ASSIGNED TASK.
Each line in the records below, from the one that contains "class => gc_ObjectMeta class" to the one that contains "unfold fetch. destruct", should be reproduced exactly, the first and last included.

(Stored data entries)
=== Begin Enclosure ===

Inductive Kind :=
  | GatewayK | ClassK | ConfigK | RouteK (kind : GroupKind) | GrantK | NamespaceK | ServiceK | SliceK | SecretK
  | DeploymentK | DaemonSetK | TunnelK | RecordK | CloudflaredK | BindingK | IngressK.

#[export] Instance Kind_eq_dec : EqDecision Kind.
Proof. solve_decision. Defined.

Definition routeKind (r : RouteWithStatus) : GroupKind := r_Kind (routeOf (rws_Object r)).

Definition kindOf (o : Object) : Kind :=
  match o with
  | GatewayObj _ => GatewayK
  | ClassObj _ => ClassK
  | ConfigObj _ => ConfigK
  | RouteObj r => RouteK (routeKind r)
  | GrantObj _ => GrantK
  | NamespaceObj _ => NamespaceK
  | ServiceObj _ => ServiceK
  | SliceObj _ _ _ => SliceK
  | SecretObj _ => SecretK
  | DeploymentObj _ => DeploymentK
  | DaemonSetObj _ => DaemonSetK
  | TunnelObj _ => TunnelK
  | RecordObj _ => RecordK
  | CloudflaredObj _ => CloudflaredK
  | BindingObj _ => BindingK
  | IngressObj _ => IngressK
  end.

(** The metadata of the kinds that are reconciled, owned or mapped by it. *)
Definition objMeta (o : Object) : ObjectMeta :=
  match o with
  | GatewayObj gw => gw_ObjectMeta gw
  | ClassObj class => gc_ObjectMeta class
  | ConfigObj config => gcf_ObjectMeta config
  | RouteObj r => r_ObjectMeta (routeOf (rws_Object r))
  | GrantObj grant => newObjectMeta (rg_Namespace grant) ""
  | NamespaceObj ns => ns
  | ServiceObj svc => svc_ObjectMeta svc
  | SliceObj ns _ _ => newObjectMeta ns ""
  | SecretObj ns => newObjectMeta ns ""
  | DeploymentObj d => dep_ObjectMeta d
  | DaemonSetObj d => dms_ObjectMeta d
  | TunnelObj tunnel => tun_ObjectMeta tunnel
  | RecordObj record => dns_ObjectMeta record
  | CloudflaredObj c => cfd_ObjectMeta c
  | BindingObj b => rb_ObjectMeta b
  | IngressObj ing => ing_ObjectMeta ing
  end.

Definition objKey (o : Object) : NamespacedName :=
  {| nn_Namespace := om_Namespace (objMeta o); nn_Name := om_Name (objMeta o) |}.

(** An event: an object created, updated or deleted. *)
Record WatchEvent := { ev_Old : option Object; ev_New : option Object }.
Definition objects (ev : WatchEvent) : list Object := option_list (ev_Old ev) ++ option_list (ev_New ev).
Lemma fetch_inl {A K} `{EqDecision K} (keyOf : A → K) k l a : fetch keyOf k l = inl a → a ∈ l ∧ keyOf a = k.
Proof.
  unfold fetch. destruct (List.find _ l) as [b|] eqn:Ef; [|done]. intros [= ->].
  apply List.find_some in Ef as [Hin Hk]. apply bool_decide_eq_true in Hk. by apply list_elem_of_In in Hin.
Qed.

(** ** What loading a Gateway asks *)

(** The Gateway's class is ours. *)
Definition classOf (s : Store) (gw : Gateway) : GatewayClass + Err := fetch gc_Name (gw_GatewayClassName gw) (st_Classes s).
Definition Ours (s : Store) (gw : Gateway) : Prop := ∃ class, classOf s gw = inl class ∧ gc_ControllerName class = ControllerName.

(** The config the class of a Gateway names. *)
Definition ConfigOf (class : GatewayClass) (key : NamespacedName) : Prop :=
  ∃ ref, gc_ParametersRef class = Some ref ∧ pr_Group ref = ParametersGroup ∧ pr_Kind ref = ParametersKind ∧
    pr_Namespace ref = Some (nn_Namespace key) ∧ pr_Name ref = nn_Name key.

(** The requests that may be made for a Gateway. *)
Definition Needs (s : Store) (features : Features) (gw : Gateway) (R : Type) (e : LoadE R) : Prop :=
  match e with
  | ListGRPCRoutes => ft_GRPCRoutes features = true
  | ListTLSRoutes => ft_TLSRoutes features = true
  | ListTCPRoutes => ft_TCPRoutes features = true
  | ListUDPRoutes => ft_UDPRoutes features = true
  | GetGatewayClass name => name = gw_GatewayClassName gw
  | GetGatewayConfig key => ∃ class, classOf s gw = inl class ∧ ConfigOf class key
  | GetTLSSecret _ => ft_Secrets features = true
  | _ => True
  end.

Lemma emits_Resolve (P : ∀ R, LoadE R → Prop) class :
  (∀ key, ConfigOf class key → P _ (GetGatewayConfig key)) → emits P (Resolve class).
Proof.
  intros HP. unfold Resolve. destruct (gc_ParametersRef class) as [ref|] eqn:Er; [|done].
  destruct (negb (str_eqb (pr_Group ref) _) || _) eqn:Eg; [done|]. str_simpl.
  destruct (str_eqb _ "") eqn:En; [done|]. str_simpl. split; [|done]. apply HP. exists ref.
  destruct (pr_Namespace ref) as [ns|]; [|done]. by rewrite Er.
Qed.

Definition isClassGet {R} (e : LoadE R) : bool := match e with GetGatewayClass _ => true | _ => false end.
Definition isConfigGet {R} (e : LoadE R) : bool := match e with GetGatewayConfig _ => true | _ => false end.
Definition isBackendGet {R} (e : LoadE R) : bool := match e with GetService _ | ListEndpointSlices _ _ => true | _ => false end.

(** [Load] after the lists of routes. *)
Definition loadFrom (gw : Gateway) (features : Features) (routes : list Route) : prog LoadE ((list Route * References) + Err) :=
  do? namespaces <- call ListNamespaces;
  do grants <- call ListReferenceGrants;
  match match grants with
        | inl grants => inl grants
        | inr err => if IsNoMatchError err then inl [] else inr err
        end with
  | inr err => Ret (inr err)
  | inl grants =>
    do? warp <- loadWarpRouting gw;
    let refs := {| Namespaces := namespaceMap namespaces; Grants := grants; Services := ∅; Endpoints := ∅;
                   Secrets := ∅; Unreadable := ∅; WarpRouting := warp |} in
    do? refs <- loadServices refs (serviceKeys routes);
    do? refs <- loadSecrets gw features refs (certificateRefs gw);
    Ret (inl (routes, refs))
  end.

Lemma Load_eq gw features :
  Load gw features =
  bind (ListRoutes features)
    (λ r, match r with inl routes => loadFrom gw features (filterRoutes routes gw) | inr err => Ret (inr err) end).
Proof. reflexivity. Qed.

Section asked.
Context (P : ∀ R, LoadE R → Prop).

Lemma emits_services_of refs keys :
  (∀ key, P _ (GetService key)) → (∀ ns service, P _ (ListEndpointSlices ns service)) → emits P (loadServices refs keys).
Proof.
  intros H1 H2. induction keys as [|k keys IH] in refs |- *; [done|]. simpl. apply emits_bind.
  - unfold loadService. repeat first [by apply H1|by apply H2|emits_step].
  - intros [refs'|err]; [apply IH|done].
Qed.

Lemma emits_secrets_of gw features refs certs :
  (ft_Secrets features = true → ∀ key, P _ (GetTLSSecret key)) → emits P (loadSecrets gw features refs certs).
Proof.
  intros HP. induction certs as [|ref certs IH] in refs |- *; [done|]. simpl. apply emits_bind.
  - unfold loadSecret. destruct (negb (refersToSecret ref)); [done|]. cbv zeta. destruct (negb (Permitted _ _ _ _ _ _)); [done|].
    destruct (ft_Secrets features) eqn:Ef; [|done]. cbn [negb]. repeat first [by apply HP|emits_step].
  - intros [refs'|err]; [apply IH|done].
Qed.
End asked.

(** The lists of routes. *)
Definition isRouteList {R} (e : LoadE R) : bool :=
  match e with
  | ListHTTPRoutes | ListGRPCRoutes | ListTLSRoutes | ListTCPRoutes | ListUDPRoutes => true
  | _ => false
  end.

Lemma emits_ListRoutes_features features (P : ∀ R, LoadE R → Prop) :
  P _ ListHTTPRoutes → (ft_GRPCRoutes features = true → P _ ListGRPCRoutes) → (ft_TLSRoutes features = true → P _ ListTLSRoutes) →
  (ft_TCPRoutes features = true → P _ ListTCPRoutes) → (ft_UDPRoutes features = true → P _ ListUDPRoutes) →
  emits P (ListRoutes features).
Proof.
  intros H1 H2 H3 H4 H5.
  assert (∀ A b (e : LoadE (list A + Err)) from routes, (b = true → P _ e) → emits P (listKind b e from routes)) as Hl.
  { intros A [] e from routes He; unfold listKind; [|done]. repeat first [emits_step|apply He|done]. }
  unfold ListRoutes. repeat first [by apply Hl|emits_step].
Qed.

Lemma loadWarpRouting_asks s features gw (P : ∀ R, LoadE R → Prop) :
  (∀ R e, isClassGet e = true ∨ isConfigGet e = true → Needs s features gw R e → P R e) →
  asks (serve s) P (loadWarpRouting gw).
Proof.
  intros HP. unfold loadWarpRouting. rewrite asks_bind. split; [split; [by apply HP; [left|]|done]|]. cbn [outcome call serve].
  destruct (fetch _ _ _) as [class|err] eqn:Ef; [|done]. rewrite asks_bind. split; [|done].
  apply emits_asks, emits_Resolve. intros key Hk. apply HP; [by right|]. by exists class.
Qed.

Lemma loadFrom_asks s features gw routes (P : ∀ R, LoadE R → Prop) :
  (∀ R e, isRouteList e = false → Needs s features gw R e → P R e) →
  asks (serve s) P (loadFrom gw features routes).
Proof.
  intros HP. unfold loadFrom. rewrite asks_bind. split; [split; [by apply HP|done]|].
  cbn [outcome call serve]. rewrite asks_bind. split; [split; [by apply HP|done]|]. cbn [outcome call serve].
  rewrite asks_bind. split.
  - apply (loadWarpRouting_asks s features). intros R e He. apply HP. by destruct e, He.
  - destruct (outcome _ (loadWarpRouting gw)) as [warp|err]; [|done]. apply emits_asks.
    apply emits_bind; [apply emits_services_of; intros; by apply HP|]. intros [refs|err]; [|done].
    apply emits_bind; [apply emits_secrets_of; intros; by apply HP|]. by intros [refs'|err].
Qed.
Lemma attachRoute_agree gw route :
  (∀ k, k ∈ serviceKeys [route] → k ∈ keys) →
  attachRoute gw (Listeners gw (Some refs')) refs' route = attachRoute gw (Listeners gw (Some refs)) refs route.
Proof.
  intros Hk. unfold attachRoute, resolveBackends. rewrite resolveRules_agree.
  - destruct (resolveRules route refs (r_Rules route) _). f_equal. apply list_fmap_ext. intros i ref _. apply attach_agree.
  - intros rule ref Hr Hb Hs. apply Hk. unfold serviceKeys. simpl. rewrite app_nil_r. apply list_elem_of_bind.
    exists rule. split; [|done]. apply list_elem_of_fmap. exists ref. split; [done|].
    apply list_elem_of_In, List.filter_In. split; [by apply list_elem_of_In|done].
Qed.
End agree.

(** ** A reconciliation of a route *)

(** A route of a kind that is listed is. *)
Lemma routesOf_in s features obj : obj ∈ st_Routes s → served features obj = true → routeOf (rws_Object obj) ∈ routesOf s features.
Proof.
  intros Hin Hs. unfold routesOf, served in *. rewrite !elem_of_app.
  destruct (rws_Object obj) as [r|r|r|r|r] eqn:Eo; rewrite ?Hs; [left|right; left|do 2 right; left|do 3 right; left|do 4 right];
    apply list_elem_of_fmap; exists r; (split; [done|]); apply list_elem_of_omap; exists obj;
    unfold httpOf, grpcOf, tlsOf, tcpOf, udpOf; by rewrite Eo.
Qed.

Section routes.
Context `{X509, LabelSelectors, ObjectHelpers}.
Context (features : Features) (kind : GroupKind).

(** The cluster answers the controller of a kind; its patches succeed. *)
Definition routeAnswer (s : Store) (R : Type) (e : RouteE R) : R :=
  match e in RouteE R return R with
  | RouteReads R e => serve s R e
  | GetRoute key => fetch routeObjKey (kind, key) (st_Routes s)
  | GetParentGateway key => fetch gw_key key (st_Gateways s)
  | PatchParents _ _ => None
  end.

Definition parentsWrite (R : Type) (e : RouteE R) : option (RouteWithStatus * list RouteParentStatus) :=
  match e with PatchParents original parents => Some (original, parents) | _ => None end.

(** What a reconciliation of a route returns and writes in a cluster. *)
Definition routeDone (s : Store) (key : NamespacedName) : Result * list (RouteWithStatus * list RouteParentStatus) :=
  (outcome (routeAnswer s) (RouteCtl.Reconcile features key), made (routeAnswer s) parentsWrite (RouteCtl.Reconcile features key)).

(** The entries of a route for one parent. *)
Definition entriesFor (s : Store) (route : Route) (key : NamespacedName) : list RouteParentStatus :=
  match fetch gw_key key (st_Gateways s) with
  | inr _ => []
  | inl gw =>
    match classOf s gw with
    | inr _ => []
    | inl class =>
      if str_eqb (gc_ControllerName class) ControllerName then
        match outcome (serve s) (Load gw features) with
        | inl (routes, refs) => attachedEntries (Build gw routes (Some refs)) route
        | inr _ => []
        end
      else []
    end
  end.

Lemma parentStatuses_outcome s route key : Readable s →
  outcome (routeAnswer s) (parentStatuses features route key) = inl (entriesFor s route key).
Proof.
  intros HR. unfold parentStatuses, entriesFor. rewrite outcome_bind. cbn [outcome call routeAnswer].
  destruct (fetch gw_key _ _) as [gw|err] eqn:Eg; [|by rewrite (fetch_NotFound _ _ _ _ Eg)].
  rewrite outcome_bind, outcome_lift. change (λ R e, routeAnswer s R (RouteReads R e)) with (serve s).
  rewrite gatewayClassFor_outcome. cbv beta iota. destruct (classOf s gw) as [class|err]; [|done].
  destruct (str_eqb _ ControllerName); [|done]. cbn [negb].
  rewrite outcome_bind, outcome_lift. change (λ R e, routeAnswer s R (RouteReads R e)) with (serve s).
  unfold buildGateway. rewrite outcome_bind. destruct (Load_outcome s features gw HR) as (refs & -> & _). done.
Qed.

=== End Enclosure ===

WORKED SOLUTION.
  | ClassObj class => gc_ObjectMeta class
  | ConfigObj config => gcf_ObjectMeta config
  | RouteObj r => r_ObjectMeta (routeOf (rws_Object r))
  | GrantObj grant => newObjectMeta (rg_Namespace grant) ""
  | NamespaceObj ns => ns
  | ServiceObj svc => svc_ObjectMeta svc
  | SliceObj ns _ _ => newObjectMeta ns ""
  | SecretObj ns => newObjectMeta ns ""
  | DeploymentObj d => dep_ObjectMeta d
  | DaemonSetObj d => dms_ObjectMeta d
  | TunnelObj tunnel => tun_ObjectMeta tunnel
  | RecordObj record => dns_ObjectMeta record
  | CloudflaredObj c => cfd_ObjectMeta c
  | BindingObj b => rb_ObjectMeta b
  | IngressObj ing => ing_ObjectMeta ing
  end.

Definition objKey (o : Object) : NamespacedName :=
  {| nn_Namespace := om_Namespace (objMeta o); nn_Name := om_Name (objMeta o) |}.

(** An event: an object created, updated or deleted. *)
Record WatchEvent := { ev_Old : option Object; ev_New : option Object }.
Definition objects (ev : WatchEvent) : list Object := option_list (ev_Old ev) ++ option_list (ev_New ev).
Lemma fetch_inl {A K} `{EqDecision K} (keyOf : A → K) k l a : fetch keyOf k l = inl a → a ∈ l ∧ keyOf a = k.
Proof.
  unfold fetch. destruct (List.find _ l) as [b|] eqn:Ef; [|done]. intros [= ->].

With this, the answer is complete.